Writing Right with Dmitri: Rules of the Game
Are you familiar with George Kelly's 1926 play Craig's Wife? Perhaps you've seen the 1950 film adaptation, Harriet Craig, starring Joan Crawford? It's about a woman whose perfectionist obsession with creating the 'perfect life' drives everyone around her away, including her long-suffering husband. When Mr Craig finds out what Mrs Craig really thinks their marriage is all about, he moves out in disgust. You see, Harriet was playing one game, and everyone else was playing another. It's that simple.
Or maybe you've read The Forsyte Saga by Nobel prizewinner John Galsworthy? Or seen one of its miniseries adaptations? Soames Forsythe is determined to turn into an English gentleman. He's clueless. He almost destroys his poor wife in the process. You see, he doesn't understand the rules of the society game, not really.
You might have seen the film Patton, by Francis Ford Coppola. It's based on a couple of non-fiction books, but you'd get a similar view of the general if you read his own autobiography. In the film, Patton appears to believe he is some sort of universal soldier, constantly reincarnated. Sounds farfetched and unfair as a portrayal of one of World War II's major leaders. But look at what he wrote his mother once. (His mother.):
I wonder if I could have been here before as I drive up the Roman road the Theater seems familiar – perhaps I headed a legion up that same white road... I passed a chateau in ruins which I possibly helped escalade in the middle ages. There is no proof nor yet any denial. We were, We are, and we will be.
Letter from Chateau, France, 20 November 1917.
Whatever George S Patton, Jr, thought he was doing in World Wars I and II, it wasn't the same thing that everyone else was. He was playing a different game.
When you write a narrative – whether it's a fictional tale made up of whole cloth, or a non-fiction account – you need to ask yourself something about the characters in your story: what game do they think they're playing? What, in their understanding, are the rules of engagement with the world? You need to know that. Especially because those rules may not be yours.
If I'm writing about General Patton, I need to keep in mind that he wasn't a pacifist at heart, as I am. He wasn't trying to turn history into a non-zero-sum game. He was trying to win at any cost. He was saying to Eisenhower, '…we will eventually beat the hell out of those s. You name them; I'll shoot them!' And he had delusions of grandeur. He was also bloodthirsty, foulmouthed, and a disgusting racist who wrote, 'In the second place, Harrison and his ilk believe that the Displaced Person is a human being, which he is not, and this applies particularly to the Jews, who are lower than animals.' Never mind what he said about Arabs and Russians. He was sort of an equal-opportunity hater. Oh, and he wrote one of the worst poems ever committed to paper. I was going to quote it here, but it really won't get past the filther. I suspect him of reading too much Rudyard Kipling, frankly. Though Kipling would never have written, 'So let us do real fighting, boring in and gouging, biting.' Not on his worst day.

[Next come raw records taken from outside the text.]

(* ===== verification/StakingRun.v ===== *)
(** The staking module on the small Bitcoin: a run from the empty store.

    Governance sets the parameters, a finality provider registers and changes its
    commission, a staker delegates to it and the committee signs.  The states of the
    run witness the theorems on reachable states. *)
From Stdlib Require Import Strings.Byte.
From stdpp Require Import base numbers list sorting gmap strings.
From S2P Require Import Prelude KVStore Bytes Hex Secp256k1 Eots AdaptorSig Btcd BtcUtils BtcTx BtcTxToy StakingScripts.
From S2P Require Import BtcLightClient Epoching BtcCheckpoint BtcStaking StakingTx StakingSlash StakingPop StakingMsg StakingKeeper.
From S2P Require Import StakingVersions StakingKeeperSpec StakingState StakingGenesis StakingExamples.

Module StakingRun.
Import StakingScripts StakingTx BtcStaking StakingSlash StakingPop StakingMsg StakingKeeper.
Import StakingVersions StakingKeeperSpec StakingState StakingGenesis StakingExamples.
#[local] Existing Instance Toy.curve.
#[local] Existing Instance Toy.laws.

(** An address is its characters, a hash in a message is in hexadecimal, and the
    light client is the height of its tip. *)
Definition addr_string (a : list N) : string :=
  String.string_of_list_ascii (Ascii.ascii_of_N <$> a).
#[local] Instance bech32 : Bech32 := λ s,
  if bool_decide (s = "") then None else Some (Ascii.N_of_ascii <$> String.list_ascii_of_string s).
#[local] Instance chain_hash : ChainHash := hex_DecodeString.
#[local] Instance stk_types : StkTypes := λ _, true.
#[local] Instance tap_annex : TapAnnex := λ _ _ _ _ _ _, None.
#[local] Instance poplib : PopLib := {|
  tmhash_Sum m := m;
  AccAddress_String := addr_string;
  ReadVarInt := @ReadVarInt _ _ PopToy.poplib;
  WriteVarInt := be_encode 8;
  BIP322Sig_Unmarshal _ := None;
  DecodeAddress _ := None;
  ScriptAddress _ := [];
  IsPayToWitnessPubKeyHash _ := false;
  ComputeTaprootKeyNoScript p := p;
  btcec_ParsePubKey _ := None;
  RecoverCompact _ _ := None;
  vm_Execute _ _ _ := false;
|}.
#[local] Instance light_client : BTCLightClientKeeper := {|
  LightClient := N;
  lc_GetBaseBTCHeader _ := None;
  lc_GetTipInfo h := Some (BtcLightClient.mkBTCHeaderInfo [] [] h 0);
  lc_GetHeaderByHash _ _ := None;
|}.

Definition tip (h : N) : LightClient := h.
Definition refund (_ : RefundableMsg) (n : nat) : nat := S n.
Definition gov : string := "gov".
Definition btcc : BtcCheckpoint.Params := BtcCheckpoint.mkParams 2 10 "".
Definition at_time (t : Z) : Epoching.HeaderInfo := Epoching.mkHeaderInfo 5 t [] [].

Definition pop (sk : Z) (addr : string) : ProofOfPossessionBTC :=
  mkProofOfPossessionBTC BTCSigType_BIP340 (ToyTx.sign sk (addr_bytes (default [] (bech32 addr)))).

Definition create_fp : MsgCreateFinalityProvider :=
  mkMsgCreateFinalityProvider "fp" None
    (Some (mkCommissionRates (10 ^ 16)%Z (10 ^ 17)%Z (10 ^ 16)%Z)) (Some (pk fp_sk)) (Some (pop fp_sk "fp")).
Definition edit_fp : MsgEditFinalityProvider :=
  mkMsgEditFinalityProvider "fp" (pk fp_sk) None (Some (15 * 10 ^ 15)%Z).

Definition create_del : MsgCreateBTCDelegation :=
  mkMsgCreateBTCDelegation "staker" (Some (pop staker_sk "staker")) (Some (pk staker_sk)) [pk fp_sk]
    100 1000 (ToyTx.enc_tx staking_tx) None (Some (ToyTx.enc_tx slashing_tx))
    (Some (delegator_sig slashing_tx staking_tx (GetPkScriptPath staking_path)))
    20 (ToyTx.enc_tx unbonding_tx) 990 (Some (ToyTx.enc_tx unbonding_slashing_tx))
    (Some (delegator_sig unbonding_slashing_tx unbonding_tx (GetPkScriptPath unbonding_path))).

Definition unbond_path : SpendInfo := get no_spend (sti_UnbondingPathSpendInfo staking_info).
Definition covenant_msg : MsgAddCovenantSigs :=
  mkMsgAddCovenantSigs (Some (pk cov_sk)) (hex_EncodeToString (TxHash staking_tx))
    (mjoin (AdaptorSigs <$> covenant_sigs x03 slashing_tx staking_tx (GetPkScriptPath staking_path)))
    (Some (get [] (sig ← SignTxWithOneScriptSpendInputStrict unbonding_tx staking_tx 0
                     (GetPkScriptPath unbond_path) cov_sk;
                   mret (AdaptorSig.sig_Serialize sig))))
    (mjoin (AdaptorSigs <$> covenant_sigs x02 unbonding_slashing_tx unbonding_tx (GetPkScriptPath unbonding_path)))
    None.

Definition s1 : BSState := get empty_state (UpdateParams gov empty_state btcc (mkMsgUpdateParams gov params)).
Definition s2 : BSState := get empty_state (CreateFinalityProvider s1 (at_time 0) create_fp).
Definition s3 : BSState := get empty_state (EditFinalityProvider s2 (at_time day) edit_fp).
Definition s4 : BSState := get empty_state (CreateBTCDelegation s3 (tip 10) (at_time day) btcc create_del).
Definition s5 : BSState := (get (empty_state, 0) (ms_AddCovenantSigs refund (s4, 0) (tip 11) covenant_msg)).1.


(** *** The run *)

Lemma get_pair {E T U} (d : T * U) (r : res E (T * U)) y :
  is_ok r = true → (get d r).2 = y → r = Ok ((get d r).1, y).
Proof. destruct r as [[]| |]; naive_solver. Qed.

Lemma run_reach1 : reachable refund gov s1.
Proof.
  apply rtc_once, (step_UpdateParams _ _ _ btcc (mkMsgUpdateParams gov params)); [by vm_compute|].
  apply get_ok. run.
Qed.
Lemma run_reach2 : reachable refund gov s2.
Proof.
  eapply rtc_r; [exact run_reach1|]. apply (step_CreateFinalityProvider _ _ _ (at_time 0) create_fp).
  apply get_ok. run.
Qed.
Lemma run_reach3 : reachable refund gov s3.
Proof.
  eapply rtc_r; [exact run_reach2|]. apply (step_EditFinalityProvider _ _ _ (at_time day) edit_fp).
  apply get_ok. run.
Qed.
Lemma run_reach4 : reachable refund gov s4.
Proof.
  eapply rtc_r; [exact run_reach3|].
  apply (step_CreateBTCDelegation _ _ _ (tip 10) (at_time day) btcc create_del). apply get_ok. run.
Qed.
Lemma run_reach5 : reachable refund gov s5.
Proof.
  eapply rtc_r; [exact run_reach4|].
  apply (step_AddCovenantSigs _ _ _ 0 (tip 11) covenant_msg _ 1). apply get_pair; run.
Qed.

Definition hash : bytes := TxHash staking_tx.
Definition no_del : BTCDelegation := delegation.
Definition stored (s : BSState) : BTCDelegation := default no_del (btcDelegations s !! hash).
Definition provider (s : BSState) : FinalityProvider :=
  default (mkFinalityProvider "" None None [] None 0 0 false 0 None) (finalityProviders s !! pk fp_sk).

Lemma default_Some {T} (d : T) (o : option T) : bool_decide (is_Some o) = true → o = Some (default d o).
Proof. intros [x ->]%bool_decide_eq_true. done. Qed.

Lemma stored4 : btcDelegations s4 !! hash = Some (stored s4).
Proof. apply default_Some. run. Qed.
Lemma stored5 : btcDelegations s5 !! hash = Some (stored s5).
Proof. apply default_Some. run. Qed.
Lemma provider2 : finalityProviders s2 !! pk fp_sk = Some (provider s2).
Proof. apply default_Some. run. Qed.
Lemma provider3 : finalityProviders s3 !! pk fp_sk = Some (provider s3).
Proof. apply default_Some. run. Qed.
Lemma params5 : bs_params s5 !! ParamsVersion (stored s5) = Some params.
Proof. run. Qed.

(** *** Witnesses *)

Lemma stored_delegations_wf_witness :
  ∃ p, bs_params s5 !! ParamsVersion (stored s5) = Some p ∧ delegation_wf p (stored s5) ∧
    length (CovenantSigs (stored s5)) = 1.
Proof.
  destruct (stored_delegations_wf refund gov s5 hash (stored s5) run_reach5 stored5) as (_ & (p & Hp & Hwf) & _).
  exists p. split; [exact Hp|]. split; [exact Hwf|]. run.
Defined.

Lemma delegator_index_exact_witness :
  ∃ l, getBTCDelegatorDelegationIndex s4 (pk fp_sk) (pk staker_sk) = Some l ∧ hash ∈ l.
Proof.
  apply (proj2 (delegator_index_exact refund gov s4 (pk fp_sk) (pk staker_sk) hash run_reach4)).
  exists (stored s4). split; [exact stored4|]. split; [|run].
  assert (FpBtcPkList (stored s4) = [pk fp_sk]) as -> by run. by left.
Defined.

Lemma getBTCDelWithParams_total_witness :
  ∃ info, getBTCDelWithParams s5 hash = Ok info ∧ wp_Delegation info = stored s5.
Proof. exact (getBTCDelWithParams_total refund gov s5 hash (stored s5) run_reach5 stored5). Defined.

Lemma commission_change_bounded_witness :
  ∃ rate rate', fp_Commission (provider s2) = Some rate ∧ fp_Commission (provider s3) = Some rate' ∧
    rate = (10 ^ 16)%Z ∧ rate' = (15 * 10 ^ 15)%Z.
Proof.
  destruct (commission_change_bounded refund gov s2 (at_time day) edit_fp s3 (pk fp_sk) (provider s2)
    (provider s3) run_reach2) as (rate & info & rate' & info' & Hr & _ & Hr' & _);
    [apply get_ok; run|exact provider2|exact provider3|].
  exists rate, rate'. split; [exact Hr|]. split; [exact Hr'|].
  vm_compute in Hr, Hr'. injection Hr as <-. injection Hr' as <-. done.
Defined.

Lemma reachable_slashable_witness :
  ∃ msgTx w, del_BuildSlashingTxWithWitness (Some []) (stored s5) params fp_sk =
    Ok (set_witness msgTx 0 w).
Proof.
  destruct (reachable_slashable (CL := Toy.laws) (BTL := ToyTx.btctx_laws) (TSL := ToyTx.txscript_laws)
    refund gov s5 hash (stored s5) params 0 [] fp_sk (λ _, true) run_reach5 stored5 params5)
    as [(stx & out & msgTx & w & _ & _ & _ & Hw & _) _]; [run|by vm_compute|by vm_compute|by vm_compute| | | |].
  - split; intros; intros c sig key a _ _ _ _ h _; apply ToyTx.no_overflow.
  - by vm_compute.
  - assert (FpBtcPkList (stored s5) = [pk fp_sk]) as -> by run. by left.
  - exists msgTx, w. exact Hw.
Defined.

(** The delegation as if it had been included at height 20 with timelock 100, signed
    when the tip is at 150. *)
Definition late : btcDelegationWithParams :=
  mkDelWithParams (setHeights (stored s4) 20 120) params None None.

Lemma late_quorum_activates_witness :
  GetStatus (wp_Delegation late) 150 1 0 = PENDING ∧
  events_at (get empty_state (addCovenantSigsToBTCDelegation s4 late (pk cov_sk) [] None [] None 150)) 150
    !! 0%N = Some (BtcDelStateUpdate hash ACTIVE).
Proof.
  destruct (late_quorum_activates s4 late (pk cov_sk) [] None [] None 150 0 hash) as (Hp & _ & Hs);
    [run|run|run|run|by vm_compute|by vm_compute|run|run|].
  split; [exact Hp|]. rewrite Hs. run.
Defined.

(** *** Genesis *)

Definition exportableb (s : BSState) : bool :=
  bool_decide (map_Forall (λ _ v, v ≤ max_u32)%N (btcHeights s)) &&
  bool_decide (map_Forall (λ h _, h ≤ max_u32)%N (powerDistUpdateEvents s)) &&
  bool_decide (map_Forall (λ (k : bytes * bytes) _, length k.1 = 32 ∧ length k.2 = 32) (btcDelegators s)) &&
  bool_decide (set_Forall (λ k, length k = 32) (finalityProvidersDeleted s)) &&
  bool_decide (set_Forall (λ a, a ≠ [] ∧ AccAddressFromBech32 (AccAddress_String a) = Some a) (fpAncAddr s)).

Lemma exportableb_ok s : exportableb s = true → exportable s.
Proof.
  unfold exportableb. rewrite !andb_true_iff, !bool_decide_eq_true. intros [[[[H1 H2] H3] H4] H5].
  split; [exact H1| | |exact H4|exact H5].
  - intros h i ev Hev. unfold events_at in Hev. destruct (powerDistUpdateEvents s !! h) eqn:Hh.
    + by apply (H2 _ _ Hh).
    + cbn [default] in Hev. by apply lookup_empty_Some in Hev.
  - intros fp del idx Hd. by apply (H3 _ _ Hd).
Qed.

Definition not_slashed (s : BSState) : bool :=
  bool_decide (map_Forall (λ _ fp, IsSlashed fp = false) (finalityProviders s)).

Lemma staking_genesis_roundtrip_witness :
  ∃ s', (gs ← ExportGenesis s5; InitGenesis empty_state gs) = Ok s' ∧ state_equiv s5 s'.
Proof.
  apply (staking_genesis_roundtrip refund gov s5 run_reach5); [apply exportableb_ok; run|].
  assert (not_slashed s5 = true) as Hn by run. unfold not_slashed in Hn. rewrite bool_decide_eq_true in Hn.
  intros h d fp q _ _ Hq. by apply (Hn _ _ Hq).
Defined.

(** The provider's key is published. *)
Definition slash_msg : MsgSelectiveSlashingEvidence :=
  mkMsgSelectiveSlashing "fp" (be_encode 32 5).
Definition s6 : BSState :=
  (get (empty_state, 0) (SelectiveSlashingEvidence refund (s5, 0) (tip 12) (at_time day) slash_msg)).1.
Lemma run_reach6 : reachable refund gov s6.
Proof.
  eapply rtc_r; [exact run_reach5|].
  apply (step_SelectiveSlashingEvidence _ _ _ 0 (tip 12) (at_time day) slash_msg _ 1). apply get_pair; run.
Qed.

Lemma slashed_state_not_importable_witness :
  (gs ← ExportGenesis s6; InitGenesis empty_state gs) = Err (EBs ErrFpAlreadySlashed).
Proof.
  apply (slashed_state_not_importable refund gov s6 hash (stored s6) (pk fp_sk) (provider s6) run_reach6).
  - apply exportableb_ok. run.
  - apply default_Some. run.
  - assert (FpBtcPkList (stored s6) = [pk fp_sk]) as -> by run. by left.
  - apply default_Some. run.
  - run.
Defined.

Definition pairs : list HeightVersionPair := [mkHeightVersionPair 3 0; mkHeightVersionPair 8 1].
Lemma GetVersionForHeight_last_witness :
  GetVersionForHeight pairs 7 = Ok 0%N ∧ GetVersionForHeight pairs 8 = Ok 1%N ∧
  GetVersionForHeight pairs 2 = Err ErrVersionMap.
Proof. rewrite !(GetVersionForHeight_last pairs) by reflexivity. split_and!; reflexivity. Defined.

Lemma witness_roundtrip_witness :
  (b ← SerializeWitness [[x01]; [x02; x03]]; SimpleSigToWitness b) = Ok [[x01]; [x02; x03]].
Proof.
  apply (witness_roundtrip (PLL := PopToy.poplib_laws)); [by vm_compute|].
  repeat (constructor; [by vm_compute|]). constructor.
Defined.
End StakingRun.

If you want to write about Patton, and you act like he thinks as you do, you are lying, and you shouldn't do that. There should be some integrity in your writing life. I suspect there'll be a test at the end.
I know: when it comes to history, sometimes it's hard to sort out the myth from the reality. Was Thomas Jefferson a visionary scientific saint, or a lecherous racist? Could be both, actually, except for the 'saint' part. One thing he wasn't, at all, was the passionate romantic fellow portrayed in 1776. Oh, yeah, he played the violin. But the rest of it is made up. To figure him out, you need to know what he did, and read his own words to see if you can figure out what he thought the game was.
So what am I saying? Find out what game they're playing, those people you write about. Fictional characters, people in real life, historical figures. Take the time to walk a mile in their moccasins. Or a verst in their boots, whatever. And apply commonsense tests to your reading of their words and actions to see if you can figure out the rules of the game they're playing.